Interesting.  Genuine question - a lot of advice out there suggests staying with open weave wool for summerweight suits (e.g. fresco) and avoiding cotton because of the wear issues.  Do you think high quality cotton suits are a worthwhile investment?

post #17 of 111
Quote:
Originally Posted by Balfour View Post

Interesting.  Genuine question - a lot of advice out there suggests staying with open weave wool for summerweight suits (e.g. fresco) and avoiding cotton because of the wear issues.  Do you think high quality cotton suits are a worthwhile investment?

Well as I am sure your aware there are wools and there are wools and I feel the same goes for cotton as well. Although it may seem like more of a throw away item I find that a good quality cotton does wear and look a lot better than the inexpensive OTR options. It gets very hot in NYC and cotton suits are useful to me as suits and as separate jackets.

All that being said I have two cotton suits myself in khaki and brown and I chose to have them made up in my mid range make rather than Bespoke because of potential wear issues. Then again I don't usually have anywhere near the income of my clients so I have to be a bit economical personally, but if I was even a "mere" millionaire I would have them made Bespoke anyway.

After wearing the two cotton suits over two summers I have noticed some wear but I think it adds a bit of character to the suits, theres no holes or tearing. I supplemented them with a wool and silk 7 oz this year but I found it looked rather out of place on the hottest days.

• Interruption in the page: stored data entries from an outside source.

(* ===== verification/SelfProtection.v ===== *)
(** * Self protection

    [src/src/agents/self-protection.ts]: which shell commands the exec tool refuses:
    power control, and deletions or moves that cover a protected path.

    [process.cwd()] and [os.homedir()] are parameters, as is the directory that
    [resolveOpenClawPackageRootSync] detects. *)

From stdpp Require Import base list sets strings.
From Stdlib Require Import Ascii Lia ZArith.
From S2P Require Import Prelude JsString JsMap JsValue JsRegex NodePath.

(** ** Data *)

Definition DEFAULT_SELF_PROTECTED_PATHS : list string :=
  ["."; "src/cli"; "dist/cli"; "cli"; "src/bin"; "dist/bin"; "bin"].

Record ProtectedPathEntry := mkProtected { pp_raw : string; pp_absolute : string }.
Record SelfProtectionPolicy := mkProtection {
  enabled : bool;
  installRoot : string;
  protectedPaths : list ProtectedPathEntry;
}.
Record TokenPath := mkTokenPath { tp_raw : string; tp_absolute : string; wildcard : bool }.

(** [config.tools.selfProtection] *)
Record SelfProtectionConfig := mkProtectionConfig {
  cfg_enabled : option bool;
  cfg_installRoot : option string;
  cfg_protectedPaths : option (list string);
}.

(** ** Lexing *)

Definition squote : ascii := ascii_of_nat 39.
Definition dquote : ascii := ascii_of_nat 34.
Definition backslash : ascii := ascii_of_nat 92.
Definition ch_eqb (a b : ascii) : bool := bool_decide (a = b).
Definition is_quote (c : ascii) : bool := ch_eqb c squote || ch_eqb c dquote.
Definition in_single (quote : option ascii) : bool :=
  match quote with Some q => ch_eqb q squote | None => false end.

(** [const trimmed = current.trim(); if (trimmed) out.push(trimmed)] *)
Definition push_trimmed (current : list ascii) (out : list string) : list string :=
  let trimmed := trim (of_chars current) in if truthy trimmed then out ++ [trimmed] else out.

Definition is_break (c : ascii) : bool := ch_eqb c ";" || ch_eqb c "|" || ch_eqb c "&".

Fixpoint split_segments (cmd current : list ascii) (quote : option ascii) (escaped : bool)
    (out : list string) : list string :=
  match cmd with
  | [] => push_trimmed current out
  | ch :: rest =>
      if escaped then split_segments rest (current ++ [ch]) quote false out
      else if ch_eqb ch backslash && negb (in_single quote)
      then split_segments rest (current ++ [ch]) quote true out
      else
        match quote with
        | Some q => split_segments rest (current ++ [ch]) (if ch_eqb ch q then None else quote) false out
        | None =>
            if is_quote ch then split_segments rest (current ++ [ch]) (Some ch) false out
            else if is_break ch then
              let out' := push_trimmed current out in
              match rest with
              | next :: rest' =>
                  if (ch_eqb ch "|" || ch_eqb ch "&") && ch_eqb next ch
                  then split_segments rest' [] None false out'
                  else split_segments rest [] None false out'
              | [] => split_segments rest [] None false out'
              end
            else split_segments rest (current ++ [ch]) None false out
        end
  end.
Definition splitShellSegments (command : string) : list string :=
  split_segments (chars command) [] None false [].

Definition flush (current : list ascii) (tokens : list string) : list string :=
  match current with [] => tokens | _ => tokens ++ [of_chars current] end.

Fixpoint tokenize (seg current : list ascii) (quote : option ascii) (escaped : bool)
    (tokens : list string) : list string :=
  match seg with
  | [] => flush current tokens
  | ch :: rest =>
      if escaped then tokenize rest (current ++ [ch]) quote false tokens
      else if ch_eqb ch backslash && negb (in_single quote) then tokenize rest current quote true tokens
      else
        match quote with
        | Some q => if ch_eqb ch q then tokenize rest current None false tokens
                    else tokenize rest (current ++ [ch]) quote false tokens
        | None =>
            if is_quote ch then tokenize rest current (Some ch) false tokens
            else if is_ws ch then tokenize rest [] None false (flush current tokens)
            else tokenize rest (current ++ [ch]) None false tokens
        end
  end.
Definition tokenizeShell (segment : string) : list string := tokenize (chars segment) [] None false [].

Definition isEnvAssignmentToken (token : string) : bool :=
  re_test (rseqs [RBol; RChr (fun c => is_alpha c || ch_eqb c "_"); RStar (RChr is_word); rlit "=";
                  RStar rdot]) token.

(** [while (idx < tokens.length && p(tokens[idx])) idx += 1] from the tokens at [idx]. *)
Fixpoint skip_while (p : string -> bool) (suffix : list string) (idx : nat) : nat :=
  match suffix with
  | t :: rest => if p t then skip_while p rest (S idx) else idx
  | [] => idx
  end.
Definition skip_from (p : string -> bool) (tokens : list string) (idx : nat) : nat :=
  skip_while p (skipn idx tokens) idx.

Definition findCommandTokenIndex (tokens : list string) : option nat :=
  let idx := skip_from isEnvAssignmentToken tokens 0 in
  match tokens !! idx with
  | None => None
  | Some t =>
      let idx := if (t =? "env")%string
                 then skip_from (fun t => startsWith "-" t || isEnvAssignmentToken t) tokens (S idx) else idx in
      match tokens !! idx with
      | None => None
      | Some t =>
          let idx := if (t =? "sudo")%string
                     then skip_from isEnvAssignmentToken tokens
                            (skip_from (startsWith "-") tokens (S idx))
                     else idx in
          if (idx <? length tokens)%nat then Some idx else None
      end
  end.

Definition containsWildcard (raw : string) : bool := existsb (any_of "*?[]{}") (chars raw).

Definition hasFlag (tokens : list string) (longFlag : string) (shortFlag : option string) : bool :=
  existsb (fun token =>
    if (token =? longFlag)%string ||
       match shortFlag with Some f => truthy f && (token =? f)%string | None => false end then true
    else
      match shortFlag with
      | None => false
      | Some f =>
          if negb (truthy f) || negb (startsWith "-" f) || negb (slen f =? 2)%nat then false
          else if negb (startsWith "-" token) || startsWith "--" token then false
          else includes (slice_from 1 f) token
      end) tokens.

(** ** Paths *)

Section Env.
Variable pcwd : string.     (* process.cwd() *)
Variable home : string.     (* os.homedir() *)

Definition isPathInside (root target : string) : bool :=
  relative_inside (relative pcwd (resolve pcwd root) (resolve pcwd target)).

Definition expandHome (raw : string) : string :=
  let trimmed := trim raw in
  if (trimmed =? "~")%string then home
  else if startsWith "~/" trimmed then join2 home (slice_from 2 trimmed)
  else trimmed.

Definition resolvePathFromBase (raw baseDir : string) : string :=
  let expanded := expandHome raw in
  if isAbsolute expanded then resolve pcwd expanded else resolve2 pcwd baseDir expanded.

Fixpoint dedupeProtectedPaths (seen : list string) (entries : list ProtectedPathEntry)
  : list ProtectedPathEntry :=
  match entries with
  | [] => []
  | e :: rest =>
      let key := resolve pcwd (pp_absolute e) in
      if bool_decide (key ∈ seen) then dedupeProtectedPaths seen rest
      else mkProtected (pp_raw e) key :: dedupeProtectedPaths (key :: seen) rest
  end.

Definition resolveTokenPath (raw cwd : string) : option TokenPath :=
  let token := trim raw in
  if negb (truthy token) || startsWith "-" token then None
  else if includes "$(" token || includes "${" token || includes "`" token then None
  else Some (mkTokenPath token (resolvePathFromBase token cwd) (containsWildcard token)).

Definition formatProtectedPath (entry : ProtectedPathEntry) (root : string) : string :=
  let rel := relative pcwd root (pp_absolute entry) in
  if negb (truthy rel) || (rel =? ".")%string then pp_absolute entry
  else pp_absolute entry +:+ " (" +:+ rel +:+ ")".

Definition throwBlockedDelete (command : string) (target : TokenPath) (e : ProtectedPathEntry) (root : string)
  : result unit :=
  Throw (join " " ["Blocked destructive command by self-protection policy.";
                   "Command: " +:+ command; "Target: " +:+ tp_raw target;
                   "Protected path: " +:+ formatProtectedPath e root]).

Definition blockIfTargetCoversProtected (command : string) (targets : list TokenPath)
    (protected : list ProtectedPathEntry) (root : string) : result unit :=
  for_each (fun target =>
    for_each (fun e =>
      if isPathInside (tp_absolute target) (pp_absolute e) then throwBlockedDelete command target e root
      else if wildcard target &&
              (isPathInside (tp_absolute target) (pp_absolute e) || isPathInside (pp_absolute e) (tp_absolute target))
      then throwBlockedDelete command target e root
      else Ok tt) protected) targets.

(** The arguments that are not options: [--] ends the options. *)
Fixpoint positionals (passthrough : bool) (args : list string) : list string :=
  match args with
  | [] => []
  | token :: rest =>
      if negb passthrough && (token =? "--")%string then positionals true rest
      else if negb passthrough && startsWith "-" token then positionals passthrough rest
      else token :: positionals passthrough rest
  end.

Definition parseDeleteTargets (tokens : list string) (commandIndex : nat) (cwd : string) : list TokenPath :=
  let out := omap (fun t => resolveTokenPath t cwd) (positionals false (skipn (S commandIndex) tokens)) in
  match out with
  | [] => [mkTokenPath "." (resolve pcwd cwd) false]
  | _ => out
  end.

Definition parseMoveSources (tokens : list string) (commandIndex : nat) (cwd : string) : list TokenPath :=
  let positional := positionals false (skipn (S commandIndex) tokens) in
  if (length positional <=? 1)%nat then []
  else omap (fun raw => resolveTokenPath raw cwd) (removelast positional).

(** ** Commands *)

Definition blockInProtected (what cwd : string) (policy : SelfProtectionPolicy) : result unit :=
  for_each (fun e =>
    if isPathInside (resolve pcwd cwd) (pp_absolute e)
    then Throw ("Blocked destructive git " +:+ what +:+ " in protected directory: "
                +:+ formatProtectedPath e (installRoot policy))
    else Ok tt) (protectedPaths policy).

Definition assertGitCommandAllowed (tokens : list string) (commandIndex : nat) (cwd : string)
    (policy : SelfProtectionPolicy) : result unit :=
  let sub := toLowerCase (default "" (tokens !! S commandIndex)) in
  if negb (truthy sub) then Ok tt
  else
    let? _ := if (sub =? "reset")%string && hasFlag tokens "--hard" None
              then blockInProtected "reset" cwd policy else Ok tt in
    if (sub =? "clean")%string && hasFlag tokens "--force" (Some "-f")
    then blockInProtected "clean" cwd policy else Ok tt.

Definition blockPowerControl : result unit :=
  Throw (join " " ["Command blocked by safety policy.";
    "Power-control commands (shutdown/reboot/poweroff/halt) are not allowed via exec tool."]).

A lot of tailors don't advise cotton mainly because its nearly as expensive as wool and because they aren't often good at making things up in it.
post #18 of 111
Assuming 10 suits (Not including odd jackets) here is what is hanging in my closet

1) navy plain - escorial and mohair fresco
2) charcoal plain- wool and cashmere
3) mid grey plain-worsted- wool mohair fresco weave
4) solaro/khaki -cotton , unlined
5) navy pinstripe - heavier milled worsted
6) charcoal with windowpane check- cashmere and wool
7) blue /grey glen plaid db, wool mohair fresco
8) natural Irish linen unlined
9) seersucker in blue stripes, unlined
10) navy with Micro stripes in blue, Escorial
11)navy with chalk stripes- cashmere with wool

My overcoats are in natural camel and goes with 90% of the suita
post #19 of 111
I think the staples of a good suit wardrobe depend upon where you live, it's climate and where you work.
post #20 of 111
If you wear a suit to work most days you will will have more flexibility with two casual suits instead of five, and a glen check that can go both ways.
post #21 of 111
1) Mao suit, blue polyester.
2) still thinking....
post #22 of 111
Quote:
Originally Posted by mafoofan View Post

Warning: Spoiler! (Click to show)
Think seasons, not degree of formality. At only ten, you really don't have much room for strictly casual suits. So:

5 flannel (navy, air force blue, charcoal, medium grey, light grey)
5 fresco (same colors, but feel free to ditch the charcoal and/or navy for lighter colors)

Worst advice in this thread
Quote:
Originally Posted by pocketsquareguy View Post

Warning: Spoiler! (Click to show)
I think the staples of a good suit wardrobe depend upon where you live, it's climate and where you work.

Best advice in this thread

Everything you pick should fit your personality and fit in with your workplace. Having your wardrobe made gives you control over every detail.
My experience is clients tend to buy in one general weight for the bulk of the wardrobe. The weight they choose is different for everyone. Have clients who wear 18 ounce twills in Texas summers and others who think 9 ounce is winter weight. It depends on your tolerance and preference but it is good to know what weights you can be comfortable wearing. You will also want to form an opinion about texture, what you like and don't like.

Look at navy blue and pick the home runs in several patterns, the cloths you are drawn to.
Edit down and pick 3 or 4. You might end up with...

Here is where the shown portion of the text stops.